(** The end of any polling loop that keeps the table. *)
Lemma run_loop_closes {E} lim (dispatch : World T -> E -> option (res (option error * World T))) w xs e w1 cs w' :
  (forall w ev r, dispatch w ev = Some r -> holds inv_step w r) -> invariant w ->
  (forall w, cs w ≡ₚ (map_to_list (w_connections w)).*2) ->
  poll_loop opts IpMap order fuel lim dispatch w xs = Ok (inl e, w1) ->
  run_loop opts IpMap order fuel lim dispatch w xs cs = Ok w' ->
  w_connections w' = ∅ /\ w_cConnCount w' = 0 /\ w_sConnCount w' = 0 /\
  forall c x, w_conns w' !! c = Some x -> c_opened x = false.
Proof.
  intros Hd Hw Hcs Hend Hrun. unfold run_loop in Hrun. rewrite Hend, res_bind_Ok in Hrun.
  assert (invariant w1) as Hw1 by (exact (poll_inv _ _ Hd _ _ _ _ _ Hend Hw)).
  destruct (closeAllSockets_closes _ _ _ Hw1 Hrun) as [Hw' Hcl].
  assert (forall c k, keys w' !! c = Some k -> k_opened k = false) as Hall.
  { intros c k Hk. destruct (k_opened k) eqn:Ho; [|done]. destruct (Hcl c k Hk Ho) as [Hnin Hk1]. exfalso. apply Hnin.
    rewrite Hcs. apply list_elem_of_fmap. exists (k_fd k, c). split; [done|]. apply elem_of_map_to_list. by apply (in_open _ Hw1). }
  assert (w_connections w' = ∅) as Hempty.
  { apply map_empty. intros fd. apply eq_None_not_Some. intros [c Hl]. destruct (in_entry _ Hw' _ _ Hl) as (k & Hk & _ & Ho).
    rewrite (Hall _ _ Hk) in Ho. done. }
  pose proof (table_size w' Hw') as Hs. rewrite Hempty, map_size_empty in Hs.
  assert (0 <= open_count ConnClient (keys w')) by (unfold open_count; lia).
  assert (0 <= open_count ConnServer (keys w')) by (unfold open_count; lia).
  split_and!; [done| | |].
  - rewrite (in_cCount _ Hw'), wrap32_id; lia.
  - rewrite (in_sCount _ Hw'), wrap32_id; lia.
  - intros c x Hx. exact (Hall c (conn_key x) (keys_lookup _ _ _ Hx)).
Qed.

(** When the polling loop ends with an error (a failed wait, or the shutdown),
    [run] closes every connection, whatever the order in which the map is visited:
    the table is empty, no connection is open and both counters are 0. *)
Theorem run_closes_all lnAddr efd w xs e w1 cs w' (Hw : invariant w)
    (Hcs : forall w, cs w ≡ₚ (map_to_list (w_connections w)).*2)
    (Hend : Polling opts IpMap order lnAddr efd fuel w xs = Ok (inl e, w1))
    (Hrun : run opts IpMap order lnAddr efd fuel w xs cs = Ok w') :
  w_connections w' = ∅ /\ w_cConnCount w' = 0 /\ w_sConnCount w' = 0 /\
  forall c x, w_conns w' !! c = Some x -> c_opened x = false.
Proof. exact (run_loop_closes _ _ w xs e w1 cs w' (epoll_dispatch_inv lnAddr efd) Hw Hcs Hend Hrun). Qed.
End server.

(** ** A kernel with descriptors

    New descriptors are fresh; every write is taken; a read returns the next piece of
    the descriptor's input, or end of file. *)
Record kernel := mkKernel { n_wires : gmap Z bytes; n_fds : gset Z; n_input : gmap Z (list bytes); n_clock : Z }.

Definition kernel_write (e : kernel) (fd : Z) (p : bytes) : kernel * (Z * option Z) :=
  (mkKernel (<[fd := default [] (n_wires e !! fd) ++ p]> (n_wires e)) (n_fds e) (n_input e) (n_clock e), (len p, None)).
Definition kernel_read (e : kernel) (fd n : Z) : kernel * (bytes * option Z) :=
  match n_input e !! fd with
  | Some (p :: ps) => (mkKernel (n_wires e) (n_fds e) (<[fd := ps]> (n_input e)) (n_clock e), (p, None))
  | _ => (e, ([], None))
  end.
Definition kernel_open (e : kernel) : kernel := mkKernel (n_wires e) ({[fresh (n_fds e)]} ∪ n_fds e) (n_input e) (n_clock e).
Definition kernel_close (e : kernel) (fd : Z) : kernel := mkKernel (n_wires e) (n_fds e ∖ {[fd]}) (n_input e) (n_clock e).

Lemma kernel_write_spec e fd p e' n err :
  kernel_write e fd p = (e', (n, err)) ->
  match err with None => 0 <= n <= len p | Some _ => n = -1 end /\
  (forall k, default [] (n_wires e' !! k) =
     if k =? fd then default [] (n_wires e !! fd) ++ take (Z.to_nat n) p else default [] (n_wires e !! k)).
Proof.
  intros [= <- <- <-]. pose proof (len_nonneg p). split; [lia|]. intros k. cbn. destruct (k =? fd) eqn:E.
  - apply Z.eqb_eq in E as ->. rewrite lookup_insert_eq. cbn. rewrite take_ge; [done|unfold len; lia].
  - by rewrite lookup_insert_ne by lia.
Qed.

(** Every reading of the clock takes [tick] nanoseconds. *)
Program Definition kernel_at (tick : Z) : Env := {|
  env := kernel;
  sys_write := kernel_write;
  sys_writev e fd bs := kernel_write e fd (concat bs);
  sys_read := kernel_read;
  sys_close e fd := (kernel_close e fd, None);
  epoll_ctl e o fd := (e, None);
  wake e := (e, None);
  time_Now e := (mkKernel (n_wires e) (n_fds e) (n_input e) (n_clock e + tick), n_clock e);
  ring_Get e := (e, tiny_ring);
  pool_choice e := (e, Some 0%nat);
  rand_Intn e n := (e, 0);
  net_Dial e a := (kernel_open e, inl (fresh (n_fds e), str "10.0.0.5:40000", a));
  sys_accept e := (kernel_open e, inl (fresh (n_fds e), str "10.0.0.9:51000"));
  wire e fd := default [] (n_wires e !! fd);
  sys_write_spec := kernel_write_spec;
  sys_writev_spec e fd bs := kernel_write_spec e fd (concat bs);
  ring_Get_ok _ := pool_tiny;
|}.
Next Obligation.
  intros tick e fd bs e' n [= <- <-] Hne. destruct (concat bs) as [|x l]; [done|]. rewrite len_cons. pose proof (len_nonneg l). lia.
Qed.
Next Obligation. intros tick e fd n k. cbn. unfold kernel_read. by repeat case_match. Qed.
Solve All Obligations with (intros; simpl; done || lia).

Definition kernel_env : Env := kernel_at 1.

Program Definition kernel_fds_at (tick : Z) : @Descriptors (kernel_at tick) := {| open_fds := n_fds |}.
Next Obligation. intros tick e e' r [= <- <-]. cbn. pose proof (is_fresh (n_fds e)). set_solver. Qed.
Next Obligation. intros tick e a e' r [= <- <-]. cbn. pose proof (is_fresh (n_fds e)). set_solver. Qed.
Next Obligation. intros tick e fd e' r [= <- <-]. cbn. set_solver. Qed.
Next Obligation. intros tick e fd p e' r [= <- <-]. done. Qed.
Next Obligation. intros tick e fd p e' r [= <- <-]. done. Qed.
Next Obligation. intros tick e fd n e' r. cbn. unfold kernel_read. repeat case_match; by intros [= <- <-]. Qed.
Solve All Obligations with (intros; simpl in *; simplify_eq; done).
Definition kernel_fds : @Descriptors kernel_env := kernel_fds_at 1.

☆ ☆ ☆ ☆

Look back at the entries above and repeat, unchanged, every line from the line holding "- apply Z.eqb_eq" through the line holding "ring_Get_ok _ := pool_tiny;".

  - apply Z.eqb_eq in E as ->. rewrite lookup_insert_eq. cbn. rewrite take_ge; [done|unfold len; lia].
  - by rewrite lookup_insert_ne by lia.
Qed.

(** Every reading of the clock takes [tick] nanoseconds. *)
Program Definition kernel_at (tick : Z) : Env := {|
  env := kernel;
  sys_write := kernel_write;
  sys_writev e fd bs := kernel_write e fd (concat bs);
  sys_read := kernel_read;
  sys_close e fd := (kernel_close e fd, None);
  epoll_ctl e o fd := (e, None);
  wake e := (e, None);
  time_Now e := (mkKernel (n_wires e) (n_fds e) (n_input e) (n_clock e + tick), n_clock e);
  ring_Get e := (e, tiny_ring);
  pool_choice e := (e, Some 0%nat);
  rand_Intn e n := (e, 0);
  net_Dial e a := (kernel_open e, inl (fresh (n_fds e), str "10.0.0.5:40000", a));
  sys_accept e := (kernel_open e, inl (fresh (n_fds e), str "10.0.0.9:51000"));
  wire e fd := default [] (n_wires e !! fd);
  sys_write_spec := kernel_write_spec;
  sys_writev_spec e fd bs := kernel_write_spec e fd (concat bs);
  ring_Get_ok _ := pool_tiny;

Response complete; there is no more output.